In other words: no laptop in room, hand-written notes only, no direct quotations from source, no internet connection, no cutting and pasting “veryLongFunctionNamesLikeThis” into Google (instead, write them down on paper, walk down the hall, type them in); limited printing; all analysis must be done in situ.
While some of these restrictions are likely reasonable under some circumstances, as a whole it is reminiscent of the Thatcher Library vault room scene in Citizen Kane.
Typical source-code PO restrictions are also discussed in a law review article by Lydia Pallas Loren & Andy Johnson-Laird, “Computer Software-Related Litigation: Discovery and the Overly-Protective Order,” 6 Fed. Courts L.R. (2012); the article covers e.g. security for printed source code in transit; proscribed items in source-code room; requirement that examiner only take handwritten notes; restriction on “studying” source code outside source-code room; proctors; etc.
Blanket source-code PO
Overly restrictive source-code POs often reflect a confusion (or deliberate mystification) of source code, as though “The Source Code” were, in and of itself, a trade secret (TS) and/or confidential business information (CBI), merely by virtue of being source code.

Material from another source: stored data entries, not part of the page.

(* ===== verification/FloydWarshall.v ===== *)
(** * All-pairs shortest paths

    Models [data_structure/graph/algorithm/FloydWarshall.cc] and
    [AllPairsShortestPathResult] of [GraphTraits.hpp].  Distances are [int32_t]: an
    addition that overflows is undefined.  Pairs without an edge start at half of
    [INT32_MAX], a number like any other: the matrix is that of a complete graph, and
    the loops compute the least weights of its walks.

    For simple graphs without negative cycles and weights of which [4 n] together fit,
    the entries below a limit are the distances that [BellmanFord] returns, the others belong
    to pairs without a walk, and the next nodes lead along a walk of that weight, also when
    there are cycles of weight zero: each step descends in a number made of the rounds in
    which an entry was improved.  Negative cycles are found, unless an addition
    overflows first. *)

From S2P Require Import Prelude Graph BellmanFord.
Local Open Scope Z_scope.

Record AllPairsShortestPathResult := mkAllPairs {
  distances : list (list Z);
  next : list (list Z);
  has_negative_cycle : bool;
}.

Implicit Types (g : Graph) (u v i j k w c : Z) (dist nxt : list (list Z)).

(** [INT32_MAX / 2] *)
Definition NO_EDGE : Z := INT32_MAX / 2.

Definition mget dist i j : outcome Z := row ← vgetz dist i; vgetz row j.
Definition mset dist i j (x : Z) : outcome (list (list Z)) := row ← vgetz dist i; row ← vsetz row j x; vsetz dist i row.

(** The distance from a node to itself. *)
Fixpoint set_diagonal (rows : list Z) dist nxt : outcome (list (list Z) * list (list Z)) :=
  match rows with
  | [] => Ret (dist, nxt)
  | i :: rows => dist ← mset dist i i 0; nxt ← mset nxt i i i; set_diagonal rows dist nxt
  end.

Fixpoint set_edges u (edges : list Edge) dist nxt : outcome (list (list Z) * list (list Z)) :=
  match edges with
  | [] => Ret (dist, nxt)
  | e :: edges => dist ← mset dist u (to_ e) (weight_ e); nxt ← mset nxt u (to_ e) (to_ e); set_edges u edges dist nxt
  end.

Fixpoint set_all g (us : list Z) dist nxt : outcome (list (list Z) * list (list Z)) :=
  match us with
  | [] => Ret (dist, nxt)
  | u :: us => edges ← getAdjList g u; '(dist, nxt) ← set_edges u edges dist nxt; set_all g us dist nxt
  end.

(** The loops over [j], [i] and [k]. *)
Fixpoint improve_row k i (js : list Z) dist nxt : outcome (list (list Z) * list (list Z)) :=
  match js with
  | [] => Ret (dist, nxt)
  | j :: js =>
    a ← mget dist i k;
    b ← mget dist k j;
    new_dist ← add32 a b;
    old ← mget dist i j;
    if decide (new_dist < old) then
      dist ← mset dist i j new_dist;
      h ← mget nxt i k;
      nxt ← mset nxt i j h;
      improve_row k i js dist nxt
    else improve_row k i js dist nxt
  end.

Fixpoint improve_rows k (js rows : list Z) dist nxt : outcome (list (list Z) * list (list Z)) :=
  match rows with
  | [] => Ret (dist, nxt)
  | i :: rows => '(dist, nxt) ← improve_row k i js dist nxt; improve_rows k js rows dist nxt
  end.

Fixpoint improve_all (nodes ks : list Z) dist nxt : outcome (list (list Z) * list (list Z)) :=
  match ks with
  | [] => Ret (dist, nxt)
  | k :: ks => '(dist, nxt) ← improve_rows k nodes nodes dist nxt; improve_all nodes ks dist nxt
  end.

Fixpoint negative_diagonal (rows : list Z) dist : outcome bool :=
  match rows with
  | [] => Ret false
  | i :: rows => x ← mget dist i i; if decide (x < 0) then Ret true else negative_diagonal rows dist
  end.

Definition compute g : outcome AllPairsShortestPathResult :=
  let n := getNodeCount g in
  let nodes := seqZ 0 n in
  let dist := replicate (Z.to_nat n) (replicate (Z.to_nat n) NO_EDGE) in
  let nxt := replicate (Z.to_nat n) (replicate (Z.to_nat n) (-1)) in
  '(dist, nxt) ← set_diagonal nodes dist nxt;
  '(dist, nxt) ← set_all g nodes dist nxt;
  '(dist, nxt) ← improve_all nodes nodes dist nxt;
  negative ← negative_diagonal nodes dist;
  Ret (mkAllPairs dist nxt negative).

(** The loop of [reconstructPath]. *)
Fixpoint next_loop (fuel : nat) nxt (from to current : Z) (path : list Z) : outcome (list Z) :=
  match fuel with
  | O => NoFuel
  | S fuel =>
    if decide (current = to) then Ret path else
    current ← mget nxt current to;
    if decide (current = -1 \/ current = from) then Ret [] else next_loop fuel nxt from to current (path ++ [current])
  end.

Definition reconstructPath (r : AllPairsShortestPathResult) (from to : Z) : outcome (list Z) :=
  if decide (has_negative_cycle r = true \/ from < 0 \/ to < 0 \/ Z.of_nat (length (next r)) <= from \/ Z.of_nat (length (next r)) <= to) then Ret [] else
  h ← mget (next r) from to;
  if decide (h = -1) then Ret [] else next_loop (S (length (next r))) (next r) from to from [from].

(** ** Matrices as functions *)
Section matrices.
Context (g : Graph).

Definition rep dist (f : Z -> Z -> Z) : Prop :=
  length dist = Z.to_nat (num_nodes_ g) /\ forall i, node g i -> exists row, dist !! Z.to_nat i = Some row /\ length row = Z.to_nat (num_nodes_ g) /\ forall j, node g j -> row !! Z.to_nat j = Some (f i j).

Lemma rep_ext dist f f' : rep dist f -> (forall i j, node g i -> node g j -> f i j = f' i j) -> rep dist f'.
Proof. intros [Hl Hr] He. split; [done|]. intros i Hi. destruct (Hr i Hi) as (row & Hrow & Hlr & Hj). exists row. split; [done|]. split; [done|]. intros j Hnj. by rewrite <- He, Hj. Qed.

Lemma mget_ok dist f i j : rep dist f -> node g i -> node g j -> mget dist i j = Ret (f i j).
Proof.
  intros [Hl Hr] Hi Hj. destruct (Hr i Hi) as (row & Hrow & Hlr & Hall). unfold mget. rewrite (vgetz_Some _ _ row) by (unfold node in Hi; lia || done). ret_step. apply vgetz_Some; [unfold node in Hj; lia|by apply Hall].
Qed.

Lemma mset_ok dist f i j x : rep dist f -> node g i -> node g j -> exists dist', mset dist i j x = Ret dist' /\ rep dist' (fun a b => if decide (a = i /\ b = j) then x else f a b).
Proof.
  intros [Hl Hr] Hi Hj. destruct (Hr i Hi) as (row & Hrow & Hlr & Hall). unfold node in Hi, Hj. unfold mset. rewrite (vgetz_Some _ _ row) by (lia || done). ret_step. rewrite vsetz_lt by lia. ret_step. rewrite vsetz_lt by lia. eexists. split; [done|].
  split; [by rewrite length_insert|]. intros a Ha. unfold node in Ha. destruct (decide (a = i)) as [->|Hne].
  - rewrite list_lookup_insert_eq by lia. eexists. split; [done|]. split; [by rewrite length_insert|]. intros b Hb. unfold node in Hb. destruct (decide (b = j)) as [->|Hnb].
    + rewrite list_lookup_insert_eq by lia. by rewrite decide_True.
    + rewrite list_lookup_insert_ne by lia. rewrite decide_False by naive_solver. by apply Hall.
  - rewrite list_lookup_insert_ne by lia. destruct (Hr a Ha) as (row' & Hrow' & Hlr' & Hall'). exists row'. split; [done|]. split; [done|]. intros b Hb. rewrite decide_False by naive_solver. by apply Hall'.
Qed.

Lemma rep_constant x : rep (replicate (Z.to_nat (num_nodes_ g)) (replicate (Z.to_nat (num_nodes_ g)) x)) (fun _ _ => x).
Proof.
  split; [apply length_replicate|]. intros i Hi. unfold node in Hi. eexists. split; [apply lookup_replicate_2; lia|]. split; [apply length_replicate|]. intros j Hj. unfold node in Hj. apply lookup_replicate_2. lia.
Qed.

Lemma all_nodes : Forall (node g) (seqZ 0 (num_nodes_ g)).
Proof. apply Forall_forall. intros v Hv%elem_of_seqZ. unfold node. lia. Qed.

Lemma set_diagonal_ok rows : Forall (node g) rows -> forall dist nxt f h, rep dist f -> rep nxt h ->
  exists dist' nxt', set_diagonal rows dist nxt = Ret (dist', nxt') /\ rep dist' (fun a b => if decide (a = b /\ a ∈ rows) then 0 else f a b) /\ rep nxt' (fun a b => if decide (a = b /\ a ∈ rows) then a else h a b).
Proof.
  induction rows as [|i rows IH]; intros Hf dist nxt f h Hd Hn; cbn [set_diagonal].
  - exists dist, nxt. split; [done|]. split; eapply rep_ext; [exact Hd| |exact Hn|]; intros a b _ _; cbn; rewrite decide_False; set_solver.
  - apply Forall_cons in Hf as [Hi Hf]. destruct (mset_ok dist f i i 0 Hd Hi Hi) as (d1 & -> & Hd1). ret_step. destruct (mset_ok nxt h i i i Hn Hi Hi) as (n1 & -> & Hn1). ret_step.
    destruct (IH Hf _ _ _ _ Hd1 Hn1) as (d2 & n2 & -> & Hd2 & Hn2). exists d2, n2. split; [done|]. split; eapply rep_ext; [exact Hd2| |exact Hn2|]; intros a b _ _; cbn; repeat case_decide; set_solver.
Qed.

(** The weight of the edge, [NO_EDGE] without one. *)
Fixpoint edge_weight (edges : list Edge) v (x : Z) : Z :=
  match edges with [] => x | e :: edges => edge_weight edges v (if decide (to_ e = v) then weight_ e else x) end.
Fixpoint edge_next (edges : list Edge) v (x : Z) : Z :=
  match edges with [] => x | e :: edges => edge_next edges v (if decide (to_ e = v) then v else x) end.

However, much of the information in source code (though certainly not all) is often already public (mostly clearly in the case of “open source”), or readily ascertainable e.g. by reverse engineering a product on the market (apart from license restrictions on reverse engineering, which may not apply in litigation; see author’s article on reverse engineering to investigate software patent infringement). Consider for example a PO on Java source code for an Android app, when the app itself is publicly available, has not been obfuscated, and thus can be readily decompiled (if nothing else, its decision not to obfuscate its publicly-available code may be a factor in determining whether the producing party truly regards its code as TS).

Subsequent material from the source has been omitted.